Va camino de hacer 83 años y, aunque a la máquina cuando no le falla un pistón es un muelle, el 11 por la mañana estaba en Lledoners, megáfono en mano. A su alrededor, unos cuantos amigos llegados de todas partes y los Free Junqueras. El último año ha participado en cerca de 200 actos, 200, tantos como tuits incendiarios ha hecho algún conseller de vacaciones en su segunda residencia.

En Lledoners, entre canción y canción del maestro Pep Picas, entre los vicentins entusiastas que desplegaban pancartas, entre niños que se escabullían arriba y abajo, entre cohetes que sobrevolaban la prisión y saludaban a los presos, Artur se relacionaba con todo el mundo, a la vez que se dirigía a su hijo y al resto de presos políticos para transmitirles, valiente y optimista, todo su afecto. Dentro quizás no escucharon el parlamento. Pero los cohetes seguro que sí.

La bondad y tenacidad de Artur tendría que ser un ejemplo por contraste con los que dejan su testimonio estampado, navaja en mano, ajustando las cuentas con los que compartieron la trinchera del 1 de octubre (con tanto o más compromiso), descargando toda su ira y frustración sobre los hombros más castigados de Lledoners.
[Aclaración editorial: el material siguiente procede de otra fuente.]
(* ===== verification/Fat32Files.v ===== *)
(** * FAT32: directories and opened files

    Mounting, the search of directories (fat32_traverse.cpp), listing
    (fat32_dirs.cpp), [stat] (fat32_stat.cpp) and the file handlers of
    fat32_controller.cpp.  [beyond] is the word that lies behind the array of
    [fat32_FAT_chain], which [fat32_read] looks at.  A block that is freed a second
    time is a [Fault]: the heap accepts only blocks in use. *)

From S2P Require Import Prelude Calendar Bytes FileTypes Paths Disk Fat32.

(** ** Mounting *)

(** [mount->mbr.lba_first_sector] is the partition's first sector. *)
Definition fat32_mount (dr : drive) (lba_first_sector : Z) : outcome FAT32 :=
  let firstSec := get_disk_bytes dr lba_first_sector 1 in
  let bs := decode_bootsector firstSec in
  if negb (bytes_per_sector bs =? SECTOR_SIZE) then Halted
  else
    let fats := u64 (lba_first_sector + reserved_sector_count bs) in
    let clusters := u64 (fats + u32 (table_count bs * table_size_32 (extended_section bs))) in
    Ok (mkFat lba_first_sector fats clusters bs
      (replicate 32 (replicate (Z.to_nat (sectors_per_cluster bs * SECTOR_SIZE)) 0))
      (replicate 32 FAT32_CACHE_BAD) 0).

(** ** Searching a directory *)

Record FAT32TraverseResult := mkResult {
  directory : Z;
  index : Z;
  dirEntry : FAT32DirectoryEntry;
}.

Definition no_result : FAT32TraverseResult := mkResult 0 0 zero_dirent.

(** The long name gathered so far, and [lfnLast]. *)
Record long_name := mkLong {
  lfnName : list Z;
  lfnLast : Z;
}.

Definition no_long_name : long_name := mkLong (replicate 256 0) (-1).

(** [while (lfnName[lfnLen++]);] from index [i] on: the characters in front of the
    first zero byte. *)
Fixpoint lfn_chars (l : list Z) : option (list Z) :=
  match l with
  | [] => None
  | c :: l => if c =? 0 then Some [] else (cons c) <$> lfn_chars l
  end.

(** The part for entries of long names, the same in both loops. *)
Definition gather_lfn (e : list Z) (ln : long_name) : outcome long_name :=
  let lfn := decode_lfn e in
  if (attributes lfn =? FAT_ATTRIB_LFN) && (lfn_type lfn =? 0) then
    let index := Z.land (order lfn) (Z.lnot LFN_ORDER_FINAL) - 1 in
    if LFN_MAX <=? index then Halted
    else
      let last := if has_flag (order lfn) LFN_ORDER_FINAL then index else lfnLast ln in
      need (fat32_LFNmem_cpy (lfnName ln) lfn index) (fun name => Ok (mkLong name last))
  else Ok ln.

(** The entries with a name of their own. *)
Definition is_named (d : FAT32DirectoryEntry) : bool :=
  (attrib d =? FAT_ATTRIB_DIRECTORY) || (attrib d =? FAT_ATTRIB_ARCHIVE).

(** The comparison with a short name; [memcmp] may run from [name] into [ext]. *)
Definition short_match (e search : list Z) (shortDot : Z) : bool :=
  let n := if shortDot =? 0 then zlen search else shortDot in
  bool_decide (slice 0 n e = slice 0 n search) &&
  ((shortDot =? 0) ||
   bool_decide (slice 8 (zlen search - shortDot - 1) e =
                slice (shortDot + 1) (zlen search - shortDot - 1) search)).

Definition entry_match (e search : list Z) (shortDot : Z) (ln : long_name) : outcome bool :=
  if 0 <=? lfnLast ln then
    need (lfn_chars (lfnName ln)) (fun name => Ok (bool_decide (name = search)))
  else Ok ((0 <=? shortDot) && short_match e search shortDot).

(** The loop over the entries of one cluster from offset [i] on. *)
Fixpoint scan_cluster (entries : list (list Z)) (i : Z) (search : list Z) (shortDot : Z) (ln : long_name)
    : outcome (option (Z * FAT32DirectoryEntry) * long_name) :=
  match entries with
  | [] => Ok (None, ln)
  | e :: entries =>
      match gather_lfn e ln with
      | Ok ln =>
          let d := decode_dirent e in
          if is_named d then
            match entry_match e search shortDot ln with
            | Ok true => Ok (Some (i, d), no_long_name)
            | Ok false => scan_cluster entries (i + 32) search shortDot no_long_name
            | Halted => Halted | Fault => Fault | Hang => Hang
            end
          else scan_cluster entries (i + 32) search shortDot ln
      | Halted => Halted | Fault => Fault | Hang => Hang
      end
  end.

(** A cluster as its entries of 32 bytes. *)
Definition entries_of (bytes : list Z) : list (list Z) :=
  (fun k => slice (32 * k) 32 bytes) <$> seqZ 0 (zlen bytes / 32).

(** Enough for every chain that does not run in a circle. *)
Definition chain_fuel (f : FAT32) : nat := S (Z.to_nat (table_size_32 (extended_section (bootsec f)) * 128)).

Definition lift {S A} (o : outcome A) : M S A := fun s =>
  match o with Ok a => Ok (a, s) | Halted => Halted | Fault => Fault | Hang => Hang end.

Section reader.
Context (dr : drive).

Definition read_cluster (f : FAT32) (cluster n : Z) : list Z :=
  get_disk_bytes dr (fat32_cluster_to_LBA f cluster) n.

(** [while (true)] over the clusters of the directory. *)
Fixpoint traverse_clusters (fuel : nat) (dir : Z) (search : list Z) (shortDot : Z) (ln : long_name)
    : M FAT32 FAT32TraverseResult :=
  match fuel with
  | O => hang
  | S fuel =>
      let! f := get in
      let bytes := read_cluster f dir (sectors_per_cluster (bootsec f)) in
      let! (r, ln) := lift (scan_cluster (entries_of bytes) 0 search shortDot ln) in
      match r with
      | Some (i, d) => ret (mkResult dir (u8 i) d)
      | None =>
          let! dir := fat32_FAT_traverse dr dir in
          if dir =? 0 then ret no_result else traverse_clusters fuel dir search shortDot ln
      end
  end.

Definition fat32_traverse (initDirectory : Z) (search : list Z) : M FAT32 FAT32TraverseResult :=
  let! f := get in
  traverse_clusters (chain_fuel f) initDirectory search (fat32_is_short_filename_possible search) no_long_name.

(** The loop over the positions [is_] of the path. *)
Fixpoint path_loop (path : list Z) (is_ : list Z) (dir lastslash : Z) : M FAT32 FAT32TraverseResult :=
  match is_ with
  | [] => ret no_result
  | i :: is_ =>
      let last := i =? zlen path - 1 in
      if (path !!! Z.to_nat i =? slash) || last then
        let length := if last then i - lastslash - 1 + 1 else i - lastslash - 1 in
        let! res := fat32_traverse dir (slice (lastslash + 1) length path) in
        if (directory res =? 0) || last then ret res
        else path_loop path is_ (FAT_COMB_HIGH_LOW (clusterhigh (dirEntry res)) (clusterlow (dirEntry res))) i
      else path_loop path is_ dir lastslash
  end.

(** What the path [/] gives. *)
Definition root_result (f : FAT32) : FAT32TraverseResult :=
  let root := root_cluster (extended_section (bootsec f)) in
  mkResult (u32 (-1)) (u8 (-1))
    (mkDirEnt (replicate 8 0) (replicate 3 0) FAT_ATTRIB_DIRECTORY 0 0 0 0 0
      (u16 (Z.shiftr root 16)) 0 0 (Z.land root 0xFFFF) 0).

Definition fat32_traverse_path (path : list Z) (directoryStarting : Z) : M FAT32 FAT32TraverseResult :=
  let! f := get in
  if zlen path =? 1 then ret (root_result f)
  else path_loop path (seqZ 1 (zlen path - 1)) directoryStarting 0.

(** ** Opened files *)

Record FAT32OpenFd := mkOpenFd {
  ptr : Z;
  fd_index : Z;
  directoryStarting : Z;
  directoryCurr : Z;
  dirEnt : FAT32DirectoryEntry;
}.

Definition fd_move (p c : Z) (d : FAT32OpenFd) : FAT32OpenFd :=
  mkOpenFd p (fd_index d) (directoryStarting d) c (dirEnt d).

Definition first_cluster (d : FAT32DirectoryEntry) : Z := FAT_COMB_HIGH_LOW (clusterhigh d) (clusterlow d).

Definition is_directory (d : FAT32DirectoryEntry) : bool := has_flag (attrib d) FAT_ATTRIB_DIRECTORY.

(** The value returned, [fd->dir] and [fd->dirname]. *)
Definition fat32_open (filename : list Z) (flags : Z) : M FAT32 (Z * option (FAT32OpenFd * option (list Z))) :=
  if has_flag flags O_CREAT || has_flag flags O_WRONLY || has_flag flags O_RDWR then ret (- EROFS, None)
  else
    let! f := get in
    let! res := fat32_traverse_path filename (root_cluster (extended_section (bootsec f))) in
    if directory res =? 0 then ret (- ENOENT, None)
    else
      ret (0, Some (mkOpenFd 0 (index res) (directory res) (first_cluster (dirEntry res)) (dirEntry res),
        if is_directory (dirEntry res) then Some filename else None)).

(** *** Reading *)

(** The copy loop over the rest [bs] of a buffer: [dir->ptr], [curr], the bytes
    stored, and whether it ended with [done]. *)
Fixpoint copy_loop (bs : list Z) (limit size p curr : Z) (out : list Z) : Z * Z * list Z * bool :=
  match bs with
  | [] => (p, curr, out, false)
  | b :: bs =>
      if (limit <=? u64 curr) || (size <=? p) then (p, curr, out, true)
      else copy_loop bs limit size (u32 (p + 1)) (s32 (curr + 1)) (out ++ [b])
  end.

(** The variables of the loop over the clusters. *)
Record reading := mkReading {
  r_ptr : Z;
  r_cluster : Z;
  r_curr : Z;
  r_out : list Z;
  r_start : Z;
}.

(** The loop over [i]; [r_start] is [consecStart]. *)
Fixpoint read_clusters (f : FAT32) (lookup : list Z) (beyond needed limit size : Z) (is_ : list Z) (r : reading)
    : outcome reading :=
  match is_ with
  | [] => Ok r
  | i :: is_ =>
      let c := default beyond (lookup !! Z.to_nat i) in
      let next := default beyond (lookup !! Z.to_nat (i + 1)) in
      let bpc := bytesPerCluster f in
      if c =? 0 then Ok r
      else
        let r := mkReading (r_ptr r) c (r_curr r) (r_out r) (r_start r) in
        let last := i =? needed - 1 in
        if r_start r <? 0 then
          if negb last && (next =? u32 (c + 1)) then
            read_clusters f lookup beyond needed limit size is_ (mkReading (r_ptr r) c (r_curr r) (r_out r) i)
          else
            let bytes := read_cluster f c (sectors_per_cluster (bootsec f)) in
            let '(p, curr, out, done) :=
              copy_loop (drop (Z.to_nat (r_ptr r mod bpc)) bytes) limit size (r_ptr r) (r_curr r) (r_out r) in
            let r := mkReading p c curr out (-1) in
            if done : bool then Ok r else read_clusters f lookup beyond needed limit size is_ r
        else if last || negb (next =? u32 (c + 1)) then
          let n := i - r_start r + 1 in
          if negb (s32 (n * bpc) =? n * bpc) then Fault
          else
            let bytes := read_cluster f (default beyond (lookup !! Z.to_nat (r_start r)))
                           (n * sectors_per_cluster (bootsec f)) in
            let '(p, curr, out, done) :=
              copy_loop (drop (Z.to_nat (r_ptr r mod bpc)) bytes) limit size (r_ptr r) (r_curr r) (r_out r) in
            (* with [done] the buffer was freed in the loop and is freed again behind it *)
            if done : bool then Fault
            else read_clusters f lookup beyond needed limit size is_ (mkReading p c curr out (-1))
        else read_clusters f lookup beyond needed limit size is_ r
  end.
En todo este último maratón de actos, Artur sólo ha tenido palabras de complicidad y apoyo hacia todas y todos los represaliados. Los únicos reproches, al enemigo: a una justicia ciega y vengativa, al Gobierno y a todas sus terminales mediáticas.
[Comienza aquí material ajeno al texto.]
(* ===== verification/Fat32Read.v ===== *)
(** * FAT32: reading files

    [fat32_read] copies cluster by cluster, runs of neighbouring clusters in one
    transfer.  The lemmas follow its loop over the chain: the bytes stored are those
    of the file, and the buffer of a run is freed twice exactly when the read ends
    inside the run. *)

From S2P Require Import Prelude Bytes FileTypes Disk Fat32 Fat32Files Fat32Table.

(** ** Blocks of equal length *)

Lemma slice_mjoin (K : Z) (bs : list (list Z)) : 0 <= K -> Forall (fun b => zlen b = K) bs ->
  forall k n : nat, (k + n <= length bs)%nat ->
  slice (Z.of_nat k * K) (Z.of_nat n * K) (mjoin bs) = mjoin (take n (drop k bs)).
Proof.
  intros HK. induction 1 as [|b bs Hb Hbs IH]; intros k n Hkn.
  { cbn in Hkn. assert (k = 0%nat /\ n = 0%nat) as [-> ->] by lia. done. }
  change (mjoin (b :: bs)) with (b ++ mjoin bs). cbn [length] in Hkn. destruct k as [|k].
  - rewrite drop_0. destruct n as [|n]; [done|]. cbn [take]. change (mjoin (b :: take n bs)) with (b ++ mjoin (take n bs)).
    replace (Z.of_nat (S n) * K) with (K + Z.of_nat n * K) by lia.
    rewrite (slice_split 0 K) by lia. f_equal.
    + rewrite slice_app_l, <- Hb, slice_full by lia. done.
    + rewrite slice_app_r by lia. rewrite Hb. replace (0 + K - K) with (Z.of_nat 0 * K) by lia.
      replace (K + Z.of_nat n * K - K) with (Z.of_nat n * K) by lia. rewrite IH by lia. done.
  - cbn [drop]. rewrite slice_app_r by lia. rewrite Hb.
    replace (Z.of_nat (S k) * K - K) with (Z.of_nat k * K) by lia. apply IH. lia.
Qed.

Lemma zlen_mjoin (K : Z) (bs : list (list Z)) : Forall (fun b => zlen b = K) bs -> zlen (mjoin bs) = zlen bs * K.
Proof.
  induction 1 as [|b bs Hb Hbs IH]; [done|].
  change (mjoin (b :: bs)) with (b ++ mjoin bs). rewrite zlen_app, IH, Hb. unfold zlen. cbn [length]. lia.
Qed.

(** ** The copy loop *)

Section copy.
Context (limit size p0 : Z) (Hlimit : 0 <= limit < 2 ^ 30) (Hp0 : 0 <= p0 <= size) (Hsize : size < 2 ^ 32).

(** Where the copying ends. *)
Definition stop : Z := Z.min (p0 + limit) size.

Lemma copy_loop_ok bs : forall p out, p0 <= p <= stop ->
  copy_loop bs limit size p (p - p0) out =
    if stop - p <? zlen bs then (stop, stop - p0, out ++ take (Z.to_nat (stop - p)) bs, true)
    else (p + zlen bs, p + zlen bs - p0, out ++ bs, false).
Proof using Hlimit Hp0 Hsize.
  unfold stop. induction bs as [|b bs IH]; intros p out Hp; cbn [copy_loop].
  - change (zlen []) with 0. rewrite (proj2 (Z.ltb_ge _ _)) by lia. by rewrite app_nil_r, Z.add_0_r.
  - rewrite u64_small by lia. replace (zlen (b :: bs)) with (zlen bs + 1) by (unfold zlen; cbn [length]; lia).
    pose proof (zlen_nonneg bs). destruct (decide (p = Z.min (p0 + limit) size)) as [Ep|Hne].
    + replace ((limit <=? p - p0) || (size <=? p)) with true by (destruct (Z.leb_spec limit (p - p0)), (Z.leb_spec size p); lia).
      rewrite (proj2 (Z.ltb_lt _ _)) by lia. replace (Z.to_nat _) with 0%nat by lia. rewrite take_0, app_nil_r.
      by rewrite <- Ep.
    + rewrite (proj2 (Z.leb_gt limit (p - p0))), (proj2 (Z.leb_gt size p)) by lia. cbn [orb].
      rewrite u32_small, s32_small by lia. replace (p - p0 + 1) with (p + 1 - p0) by lia. rewrite IH by lia.
      destruct (Z.ltb_spec (Z.min (p0 + limit) size - p) (zlen bs + 1)).
      * rewrite (proj2 (Z.ltb_lt _ _)) by lia. replace (Z.to_nat (_ - p)) with (S (Z.to_nat (Z.min (p0 + limit) size - (p + 1)))) by lia.
        cbn [take]. rewrite <- app_assoc. done.
      * rewrite (proj2 (Z.ltb_ge _ _)) by lia. rewrite <- app_assoc.
        by replace (p + (zlen bs + 1)) with (p + 1 + zlen bs) by lia.
Qed.

End copy.

(** ** The loop over the clusters *)

Section loop.
Context (d : gmap Z Z) (f : FAT32) (ws lookup : list Z) (beyond needed limit size B p0 : Z).
#[local] Abbreviation bpc := (bytesPerCluster f).
#[local] Abbreviation q := (stop limit size p0).

(** The data of the clusters from the current one on. *)
Definition window : list Z := mjoin (cluster_bytes d f <$> ws).

Record setting : Prop := {
  se_fat : fat_ok d f;
  se_linked : linked d f ws;
  se_drive : Forall (on_drive f) ws;
  se_limit : 0 <= limit < 2 ^ 30;
  se_needed : (needed - 1) * bpc < limit <= needed * bpc;
  se_base : 0 <= B /\ B mod bpc = 0;
  se_ptr : B <= p0 < B + bpc;
  se_size : p0 <= size < 2 ^ 32;
  se_last : B + (zlen ws - 1) * bpc < size <= B + zlen ws * bpc;
  se_len : length lookup = S (Z.to_nat needed);
  se_lookup : forall i, (i <= Z.to_nat needed)%nat -> (i <= length ws)%nat -> lookup !! i = Some (default 0 (ws !! i));
  se_beyond : forall c, ws !! Z.to_nat needed = Some c -> beyond <> c + 1;
}.

Context (St : setting).

Lemma bpc_pos : 0 < bpc < 2 ^ 17.
Proof using St. pose proof (fo_spc _ _ (se_fat St)). unfold bytesPerCluster, SECTOR_SIZE. lia. Qed.

Lemma needed_pos : 0 <= needed < 2 ^ 30.
Proof using St. pose proof bpc_pos. pose proof (se_needed St). pose proof (se_limit St). nia. Qed.

Lemma blocks_ok : Forall (fun b => zlen b = bpc) (cluster_bytes d f <$> ws).
Proof using St. apply Forall_fmap, Forall_true. intros c. by apply zlen_cluster, St. Qed.

Lemma zlen_window : zlen window = zlen ws * bpc.
Proof using St. unfold window. rewrite (zlen_mjoin bpc) by apply blocks_ok. unfold zlen. by rewrite length_fmap. Qed.

(** Indices [k] to [i] of the window hold neighbouring clusters. *)
Definition neighbours (k i : nat) : Prop :=
  forall j c, (k <= j < i)%nat -> ws !! j = Some c -> ws !! (j + 1)%nat = Some (c + 1).

Lemma neighbours_seqZ k n c : neighbours k (k + n) -> (k + n < length ws)%nat -> ws !! k = Some c ->
  take (n + 1) (drop k ws) = seqZ c (Z.of_nat (n + 1)).
Proof.
  revert k c. induction n as [|n IH]; intros k c Hn Hlen Hk.
  - rewrite (drop_S _ _ _ Hk). cbn [Nat.add take]. rewrite take_0, seqZ_cons by lia. done.
  - rewrite (drop_S _ _ _ Hk). cbn [Nat.add take]. rewrite seqZ_cons by lia. f_equal.
    replace (Z.pred (Z.of_nat (S (n + 1)))) with (Z.of_nat (n + 1)) by lia.
    replace (S k) with (k + 1)%nat by lia. apply IH.
    + intros j c' Hj. apply Hn. lia.
    + lia.
    + replace (Z.succ c) with (c + 1) by lia. apply Hn; [lia|done].
Qed.

(** The buffer of a run. *)
Lemma run_data k n c : neighbours k (k + n) -> (k + n < length ws)%nat -> ws !! k = Some c ->
  read_cluster (Some d) f c (Z.of_nat (n + 1) * sectors_per_cluster (bootsec f)) =
  slice (Z.of_nat k * bpc) (Z.of_nat (n + 1) * bpc) window.
Proof using St.
  intros Hn Hlen Hk. pose proof bpc_pos. pose proof (neighbours_seqZ k n c Hn Hlen Hk) as E.
  rewrite read_cluster_ok.
  - unfold window. rewrite slice_mjoin by (apply blocks_ok || (rewrite ?length_fmap; lia)).
    by rewrite <- E, fmap_take, fmap_drop.
  - apply St.
  - lia.
  - by apply (linked_range d f ws k), Hk; apply St.
  - destruct (ws !! (k + n)%nat) as [c'|] eqn:E'; [|apply lookup_ge_None in E'; lia].
    assert (c' = c + Z.of_nat n) as ->.
    { assert (E2 : take (n + 1) (drop k ws) !! n = Some c') by (rewrite lookup_take_lt, lookup_drop by lia; done).
      rewrite E, lookup_seqZ in E2. lia. }
    replace (c + Z.of_nat (n + 1) - 1) with (c + Z.of_nat n) by lia.
    by apply (Forall_lookup_1 _ _ _ _ (se_drive St) E').
Qed.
Artur se lleva las manos a la cabeza cuando oye a alguien que desprecia el diálogo y se golpea el pecho como un pavo. Pero sonríe y se dice que quieren parecer jóvenes. Aunque, algunos, con más canas que espalda. Como el diablo que sabe más por viejo que por diablo, intuye que en la adversidad y ante un adversario más fuerte y poderoso, vale más ser un lobo con piel de cordero que un cordero con piel de lobo.

Viene de una familia que encadena represaliados, de generación en generación. Republicanos. Su hijo ya era independentista cuando solo levantaba un palmo del suelo. En casa ya renegaban de la Constitución del 78 y de aquel régimen criminal que buscaba una salida airosa. Y hasta la fecha, sumando para avanzar, de cuando eran cuatro gatos y ya advertían que aquella Constitución era una prisión. Hasta ahora, por mucho que algunos conversos hayan llegado a codazos y aleccionando a diestro y siniestro.

Más cerca que nunca, pero al alcance de la mano. Lo que obliga a poner los pies en el suelo es la prisión. No hay ficción que la desvanezca ni la disfrace. En el exilio hay quien afronta la desdicha con tempanza y entereza y también quien pierde el norte. En la prisión no hay espejismos. La fortaleza de un movimiento es directamente proporcional a la capacidad de asumir las circunstancias, por dolorosas que sean, y la capacidad para sumar suficiente energía y complicidades para superarlas.